Manhunt intensifies for fugitive in Kentucky, Tennessee

31 Oct 2015 | Author: | No comments yet »

After week-long manhunt, Kentucky residents can ‘breathe easier’.

WHITE HOUSE, Tenn. (AP) — A Kentucky fugitive accused of shooting at police in two states was spotted again Thursday when he showed up at a house and asked for a ride. Police were using helicopters and thermal-imaging cameras to search a wooded area in Cumberland County, near where Cook allegedly shot at an officer over the weekend. Floyd Ray Cook, 62, was killed in south-central Kentucky after being confronted by state troopers and a federal marshal searching an embankment, a Kentucky state police spokesman, Billy Gregory, told the Associated Press.

The manhunt had shuttered schools and spanned Kentucky and Tennessee, as federal agencies joined with local and state police to search for a man they considered armed and dangerous. Cook, a convicted rapist and robber, has been on the run since Saturday afternoon, when authorities say he shot and wounded Algood, Tennessee, police Officer Ahscari Valencia during a traffic stop.

Sheriff Scott Daniels of Cumberland County said residents in the tight-knit community, who had been on edge and losing sleep, are relieved and now the children can go trick-or-treating without worry. “People can rest easy now. They know he’s not around here no more,” he said. “It’s been a long, long week and we’re all glad it’s over.” Convicted of rape in the 1970s, Cook was wanted in Marion County, Kentucky, for failing to comply with the sex offender registry, according to Sheriff Jimmy Clements.

He also has convictions for robbery, burglary, assault and riot, and is wanted in Hardin County on an indictment charging him with trafficking methamphetamine and tampering with evidence. Authorities believed they had located him late Wednesday after a car associated with Cook was spotted at a gas station in Tennessee, Tennessee Highway Patrol Lt. TBI spokesman Josh DeVine tells local media outlets the shooting in Hohenwald, about 80 miles southwest of Nashville, was first reported around 7:30 p.m. For that crime, he was sentenced to life at Eddyville State Penitentiary, but was paroled at some point before Dec. 7, 1978, when he was arrested again for second degree assault.

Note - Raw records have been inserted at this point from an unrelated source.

(** A premium user whose time runs out on 12 September 2025 renews for
    30 days on 2 September: the new expiry is 12 October. *)
Lemma process_success_keeps_paid_time_witness :
  Limits.renewal_fits 1756800000000001 30
    (Sample.premium_user 7 (Some 1757664000000000))
  /\ premium_expires_at
       (process_success 1756800000000000 1756800000000001
          {| status := "PENDING"; duration_days := 30 |}
          (Sample.premium_user 7 (Some 1757664000000000))).2
     = Some 1760256000000000%Z.
Proof.
  assert (Hfits : Limits.renewal_fits 1756800000000001 30
                    (Sample.premium_user 7 (Some 1757664000000000)))
    by renewal_fits_here.
  split; [exact Hfits|].
  refine (proj1 (process_success_keeps_paid_time
            1756800000000000 1756800000000001
            {| status := "PENDING"; duration_days := 30 |}
            (Sample.premium_user 7 (Some 1757664000000000))
            1757664000000000 _ _ Hfits _) _).
  - discriminate.
  - lia.
  - reflexivity.
  - lia.
Defined.

(** X17. Right after a payment is processed (the plan's duration and
    the instants it leads to being ones Python's [timedelta] and
    [datetime] can hold) the user has the whole premium allowance: at
    any instant before the paid time runs out, with a premium ceiling
    above 0, the quota check lets the next request through and the
    remaining calls are the premium ceiling, whatever the count was
    before. *)
Theorem payment_restores_quota
    (cfg : settings) (w : world) (t1 t2 : Z) (pay : Payment) (s : store) :
  status pay <> "SUCCESS" ->
  (t1 <= t2)%Z ->
  Limits.renewal_fits t2 (duration_days pay) (profile s) ->
  (now w < t1 + timedelta_days (duration_days pay))%Z ->
  (0 < PREMIUM_DAILY_AI_CALLS cfg)%Z ->
  let paid :=
    {| profile := (process_success t1 t2 pay (profile s)).2;
       mood_logs := mood_logs s; trace := trace s |} in
  (check_ai_quota cfg w paid).1 = inr HasQuota
  /\ remaining_ai_calls cfg w (profile (ensure_daily_reset w paid).2)
     = PREMIUM_DAILY_AI_CALLS cfg.
Proof.
  intros Hpending Hclock _ Hnow Hceil paid.
  destruct (process_success_active t1 t2 pay (profile s) w Hpending Hclock Hnow)
    as (Hactive & Hcalls).
  set (p' := (process_success t1 t2 pay (profile s)).2) in *.
  destruct (QuotaFacts.ensure_daily_reset_frame w paid) as (Hplan1 & Hexp1 & _).
  pose proof (SessionFacts.calls_after_reset w paid) as Hcalls1.
  set (s1 := (ensure_daily_reset w paid).2) in *.
  assert (Hzero : daily_ai_calls (profile s1) = 0%Z).
  { rewrite Hcalls1. cbn [paid profile]. rewrite Hcalls.
    destruct (reset_test (today w) p'); reflexivity. }
  assert (Hact1 : is_premium_active w (profile s1) = true).
  { unfold is_premium_active in *. rewrite Hplan1, Hexp1. exact Hactive. }
  split.
  - rewrite QuotaFacts.check_ai_quota_run. fold s1. rewrite Hact1, Hzero.
    cbn [fst]. destruct (Z.ltb_spec 0 (PREMIUM_DAILY_AI_CALLS cfg)); [reflexivity|lia].
  - unfold remaining_ai_calls. rewrite Hact1, Hzero. lia.
Qed.

(** A free user at the ceiling pays for 30 days. *)
Lemma payment_restores_quota_witness :
  Limits.renewal_fits 1756800000000000 30
    (Sample.user 5 (Some (today Sample.joy_world)))
  /\ (check_ai_quota Sample.cfg Sample.joy_world
        {| profile :=
             (process_success 1756800000000000 1756800000000000
                {| status := "PENDING"; duration_days := 30 |}
                (Sample.user 5 (Some (today Sample.joy_world)))).2;
           mood_logs := []; trace := [] |}).1
     = inr HasQuota.
Proof.
  assert (Hfits : Limits.renewal_fits 1756800000000000 30
                    (Sample.user 5 (Some (today Sample.joy_world))))
    by renewal_fits_here.
  split; [exact Hfits|].
  refine (proj1 (payment_restores_quota Sample.cfg Sample.joy_world
            1756800000000000 1756800000000000
            {| status := "PENDING"; duration_days := 30 |}
            (Sample.store_of (Sample.user 5 (Some (today Sample.joy_world))))
            _ _ Hfits _ _)).
  - discriminate.
  - lia.
  - reflexivity.
  - reflexivity.
Defined.

End PaymentsFacts.

(** ** Payment notifications *)

Module WebhooksFacts.
Import Payments Webhooks.


(** X19. A notification changes the user's profile only when its state
    is one of COMPLETE, COMPLETED and SUCCESS and the payment is not yet
    a success, and then exactly as [process_success] does; a failure,
    cancellation or expiry notice marks the payment FAILED, even one that
    had succeeded, and leaves the profile, premium plan included, as it
    was. *)
Theorem handle_state_profile
    (t1 t2 : Z) (state : string) (data : json) (r : row) (p : UserProfile) :
  let out := handle_state t1 t2 state data r p in
  (state_in state ["COMPLETE"; "COMPLETED"; "SUCCESS"] = true ->
   out.2 = (process_success t1 t2 (payment r) p).2
   /\ payment out.1.2 = (process_success t1 t2 (payment r) p).1
   /\ Webhooks.webhook_data out.1.2 = Webhooks.webhook_data r)
  /\ (state_in state ["COMPLETE"; "COMPLETED"; "SUCCESS"] = false ->
      out.2 = p
      /\ (state_in state ["FAILED"; "CANCELLED"; "EXPIRED"] = true ->
          status (payment out.1.2) = "FAILED"
          /\ out.1.1 = Processed (id r) "FAILED")
      /\ (state_in state ["FAILED"; "CANCELLED"; "EXPIRED"] = false ->
          payment out.1.2 = payment r)
      /\ Webhooks.webhook_data out.1.2 = Some data)
  /\ (status (payment r) = "SUCCESS" -> out.2 = p).
Proof.
  cbv zeta. unfold handle_state.
  destruct (String.eqb_spec (status (payment r)) "SUCCESS") as [Hs|Hs];
    cbn [andb].
  - assert (Hnoop : process_success t1 t2 (payment r) p = (payment r, p)).
    { unfold process_success. rewrite Hs. reflexivity. }
    destruct (String.eqb state "COMPLETE") eqn:Hc.
    + assert (Hok : state_in state ["COMPLETE"; "COMPLETED"; "SUCCESS"] = true).
      { unfold state_in. cbn [existsb]. rewrite Hc. reflexivity. }
      rewrite Hok, Hnoop. cbn [fst snd].
      split; [auto|]. split; [discriminate|auto].
    + destruct (state_in state ["COMPLETE"; "COMPLETED"; "SUCCESS"]) eqn:Hok.
      * rewrite Hnoop. cbn [fst snd payment Webhooks.webhook_data].
        split; [auto|]. split; [discriminate|auto].
      * split; [discriminate|]. split; [|intros _].
        { intros _.
          destruct (state_in state ["FAILED"; "CANCELLED"; "EXPIRED"]);
            cbn [fst snd payment Webhooks.webhook_data status];
            repeat split; auto; discriminate. }
        destruct (state_in state ["FAILED"; "CANCELLED"; "EXPIRED"]); reflexivity.
  - destruct (state_in state ["COMPLETE"; "COMPLETED"; "SUCCESS"]) eqn:Hok.
    + cbn [fst snd payment Webhooks.webhook_data].
      split; [auto|]. split; [discriminate|contradiction].
    + split; [discriminate|]. split; [|contradiction].
      intros _.
      destruct (state_in state ["FAILED"; "CANCELLED"; "EXPIRED"]);
        cbn [fst snd payment Webhooks.webhook_data status];
        repeat split; auto; discriminate.
Qed.

End WebhooksFacts.

(** ** Edges of the analysis view *)

Module EdgeFacts.
Import HFClient SpotifyRecommendationService Views Spec Steps Text.

Lemma lstrip_blank (t : string) : blank t = true -> PyStr.lstrip t = "".
Proof.
  induction t as [|c r IH]; [reflexivity|]. cbn [blank PyStr.lstrip].
  destruct (PyStr.is_space c); [exact IH|discriminate].
Qed.

Lemma strip_blank (t : string) : blank t = true -> PyStr.strip t = "".
Proof. intros H. unfold PyStr.strip. rewrite (lstrip_blank t H). reflexivity. Qed.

A marshal, believing Cook to be in the car, approached and the driver attempted to speed away, ramming two police cruisers and narrowly missing an officer on foot, the US marshals service said. DeVine says two Hohenwald police officers and two Lewis County sheriff’s deputies were responding to a robbery call at a residence, where the homeowner had been stabbed. On Thursday, June 16, 1988, Cook was one of eight inmates who escaped from Eddyville in what has been called, “The Great Escape of ’88.” Cook was apprehended near the prison, as were two others, while the remaining five escapees fled to Tennessee where they executed an elderly couple as part of their escape. Authorities described him as “armed, dangerous and desperate,” and schools in the area shut down for three days in the past week over concerns about the fugitive. They were charged after the nonprofit Mercy for Animals released a video in August that showed the couple killing chickens on their T & S farm by hitting them with a spiked stick.